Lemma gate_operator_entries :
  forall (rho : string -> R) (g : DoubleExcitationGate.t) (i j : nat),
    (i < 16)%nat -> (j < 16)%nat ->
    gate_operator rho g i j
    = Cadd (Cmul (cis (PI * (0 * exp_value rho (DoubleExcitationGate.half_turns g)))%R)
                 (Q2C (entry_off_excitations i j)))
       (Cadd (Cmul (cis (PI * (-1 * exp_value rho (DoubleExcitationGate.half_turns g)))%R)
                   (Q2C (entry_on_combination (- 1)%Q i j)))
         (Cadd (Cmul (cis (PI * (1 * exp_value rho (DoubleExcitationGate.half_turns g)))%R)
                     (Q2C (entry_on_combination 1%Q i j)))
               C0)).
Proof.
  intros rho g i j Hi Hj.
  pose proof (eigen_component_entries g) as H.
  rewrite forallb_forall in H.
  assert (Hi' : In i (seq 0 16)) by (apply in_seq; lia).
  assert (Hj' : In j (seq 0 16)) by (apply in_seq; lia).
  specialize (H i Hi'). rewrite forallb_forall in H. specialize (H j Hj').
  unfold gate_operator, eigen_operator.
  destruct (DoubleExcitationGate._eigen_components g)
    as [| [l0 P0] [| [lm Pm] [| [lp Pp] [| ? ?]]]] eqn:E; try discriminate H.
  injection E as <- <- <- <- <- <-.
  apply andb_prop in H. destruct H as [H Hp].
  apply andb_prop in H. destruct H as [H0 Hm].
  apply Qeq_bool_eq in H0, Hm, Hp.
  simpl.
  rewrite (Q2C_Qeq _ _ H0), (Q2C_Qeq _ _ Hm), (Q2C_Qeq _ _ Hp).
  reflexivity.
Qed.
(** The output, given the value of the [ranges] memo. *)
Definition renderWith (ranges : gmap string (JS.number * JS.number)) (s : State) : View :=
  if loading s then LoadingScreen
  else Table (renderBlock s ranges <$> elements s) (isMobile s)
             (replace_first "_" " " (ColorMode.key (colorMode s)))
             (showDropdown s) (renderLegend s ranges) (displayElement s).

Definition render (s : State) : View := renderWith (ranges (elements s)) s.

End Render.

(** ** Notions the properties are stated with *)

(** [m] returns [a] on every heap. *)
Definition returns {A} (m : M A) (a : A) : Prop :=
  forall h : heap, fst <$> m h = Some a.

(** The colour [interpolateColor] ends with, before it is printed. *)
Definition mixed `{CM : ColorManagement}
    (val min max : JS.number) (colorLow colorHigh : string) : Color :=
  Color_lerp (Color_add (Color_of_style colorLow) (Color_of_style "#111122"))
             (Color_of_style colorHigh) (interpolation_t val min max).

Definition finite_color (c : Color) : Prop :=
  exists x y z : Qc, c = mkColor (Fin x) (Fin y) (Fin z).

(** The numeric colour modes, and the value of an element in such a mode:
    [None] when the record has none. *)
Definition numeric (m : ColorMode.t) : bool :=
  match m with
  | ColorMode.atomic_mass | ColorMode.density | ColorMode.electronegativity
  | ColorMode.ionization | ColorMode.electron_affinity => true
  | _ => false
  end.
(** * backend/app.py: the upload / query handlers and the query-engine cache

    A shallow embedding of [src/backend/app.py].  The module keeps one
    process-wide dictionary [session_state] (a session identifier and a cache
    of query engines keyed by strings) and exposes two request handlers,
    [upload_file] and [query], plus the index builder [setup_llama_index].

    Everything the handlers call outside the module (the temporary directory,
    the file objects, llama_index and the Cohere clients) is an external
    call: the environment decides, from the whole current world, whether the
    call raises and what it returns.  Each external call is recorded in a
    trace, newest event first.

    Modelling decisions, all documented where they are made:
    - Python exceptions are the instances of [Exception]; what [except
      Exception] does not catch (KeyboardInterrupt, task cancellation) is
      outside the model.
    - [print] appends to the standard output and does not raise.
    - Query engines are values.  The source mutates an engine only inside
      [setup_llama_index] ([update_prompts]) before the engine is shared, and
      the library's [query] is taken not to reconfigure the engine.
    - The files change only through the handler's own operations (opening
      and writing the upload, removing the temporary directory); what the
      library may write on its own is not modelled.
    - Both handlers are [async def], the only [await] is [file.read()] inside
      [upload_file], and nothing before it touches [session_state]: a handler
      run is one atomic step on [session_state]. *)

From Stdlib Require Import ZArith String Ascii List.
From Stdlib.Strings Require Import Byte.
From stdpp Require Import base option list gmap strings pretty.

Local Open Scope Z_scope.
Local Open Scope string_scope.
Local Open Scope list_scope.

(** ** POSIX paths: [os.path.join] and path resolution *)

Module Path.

::::::::

#### [THE TASK]
Write out all the records again, exactly as they appear.

#### [WRITTEN REPLY]
Lemma gate_operator_entries :
  forall (rho : string -> R) (g : DoubleExcitationGate.t) (i j : nat),
    (i < 16)%nat -> (j < 16)%nat ->
    gate_operator rho g i j
    = Cadd (Cmul (cis (PI * (0 * exp_value rho (DoubleExcitationGate.half_turns g)))%R)
                 (Q2C (entry_off_excitations i j)))
       (Cadd (Cmul (cis (PI * (-1 * exp_value rho (DoubleExcitationGate.half_turns g)))%R)
                   (Q2C (entry_on_combination (- 1)%Q i j)))
         (Cadd (Cmul (cis (PI * (1 * exp_value rho (DoubleExcitationGate.half_turns g)))%R)
                     (Q2C (entry_on_combination 1%Q i j)))
               C0)).
Proof.
  intros rho g i j Hi Hj.
  pose proof (eigen_component_entries g) as H.
  rewrite forallb_forall in H.
  assert (Hi' : In i (seq 0 16)) by (apply in_seq; lia).
  assert (Hj' : In j (seq 0 16)) by (apply in_seq; lia).
  specialize (H i Hi'). rewrite forallb_forall in H. specialize (H j Hj').
  unfold gate_operator, eigen_operator.
  destruct (DoubleExcitationGate._eigen_components g)
    as [| [l0 P0] [| [lm Pm] [| [lp Pp] [| ? ?]]]] eqn:E; try discriminate H.
  injection E as <- <- <- <- <- <-.
  apply andb_prop in H. destruct H as [H Hp].
  apply andb_prop in H. destruct H as [H0 Hm].
  apply Qeq_bool_eq in H0, Hm, Hp.
  simpl.
  rewrite (Q2C_Qeq _ _ H0), (Q2C_Qeq _ _ Hm), (Q2C_Qeq _ _ Hp).
  reflexivity.
Qed.
(** The output, given the value of the [ranges] memo. *)
Definition renderWith (ranges : gmap string (JS.number * JS.number)) (s : State) : View :=
  if loading s then LoadingScreen
  else Table (renderBlock s ranges <$> elements s) (isMobile s)
             (replace_first "_" " " (ColorMode.key (colorMode s)))
             (showDropdown s) (renderLegend s ranges) (displayElement s).

Definition render (s : State) : View := renderWith (ranges (elements s)) s.

End Render.

(** ** Notions the properties are stated with *)

(** [m] returns [a] on every heap. *)
Definition returns {A} (m : M A) (a : A) : Prop :=
  forall h : heap, fst <$> m h = Some a.

(** The colour [interpolateColor] ends with, before it is printed. *)
Definition mixed `{CM : ColorManagement}
    (val min max : JS.number) (colorLow colorHigh : string) : Color :=
  Color_lerp (Color_add (Color_of_style colorLow) (Color_of_style "#111122"))
             (Color_of_style colorHigh) (interpolation_t val min max).

Definition finite_color (c : Color) : Prop :=
  exists x y z : Qc, c = mkColor (Fin x) (Fin y) (Fin z).

(** The numeric colour modes, and the value of an element in such a mode:
    [None] when the record has none. *)
Definition numeric (m : ColorMode.t) : bool :=
  match m with
  | ColorMode.atomic_mass | ColorMode.density | ColorMode.electronegativity
  | ColorMode.ionization | ColorMode.electron_affinity => true
  | _ => false
  end.
(** * backend/app.py: the upload / query handlers and the query-engine cache

    A shallow embedding of [src/backend/app.py].  The module keeps one
    process-wide dictionary [session_state] (a session identifier and a cache
    of query engines keyed by strings) and exposes two request handlers,
    [upload_file] and [query], plus the index builder [setup_llama_index].

    Everything the handlers call outside the module (the temporary directory,
    the file objects, llama_index and the Cohere clients) is an external
    call: the environment decides, from the whole current world, whether the
    call raises and what it returns.  Each external call is recorded in a
    trace, newest event first.

    Modelling decisions, all documented where they are made:
    - Python exceptions are the instances of [Exception]; what [except
      Exception] does not catch (KeyboardInterrupt, task cancellation) is
      outside the model.
    - [print] appends to the standard output and does not raise.
    - Query engines are values.  The source mutates an engine only inside
      [setup_llama_index] ([update_prompts]) before the engine is shared, and
      the library's [query] is taken not to reconfigure the engine.
    - The files change only through the handler's own operations (opening
      and writing the upload, removing the temporary directory); what the
      library may write on its own is not modelled.
    - Both handlers are [async def], the only [await] is [file.read()] inside
      [upload_file], and nothing before it touches [session_state]: a handler
      run is one atomic step on [session_state]. *)

From Stdlib Require Import ZArith String Ascii List.
From Stdlib.Strings Require Import Byte.
From stdpp Require Import base option list gmap strings pretty.

Local Open Scope Z_scope.
Local Open Scope string_scope.
Local Open Scope list_scope.

(** ** POSIX paths: [os.path.join] and path resolution *)

Module Path.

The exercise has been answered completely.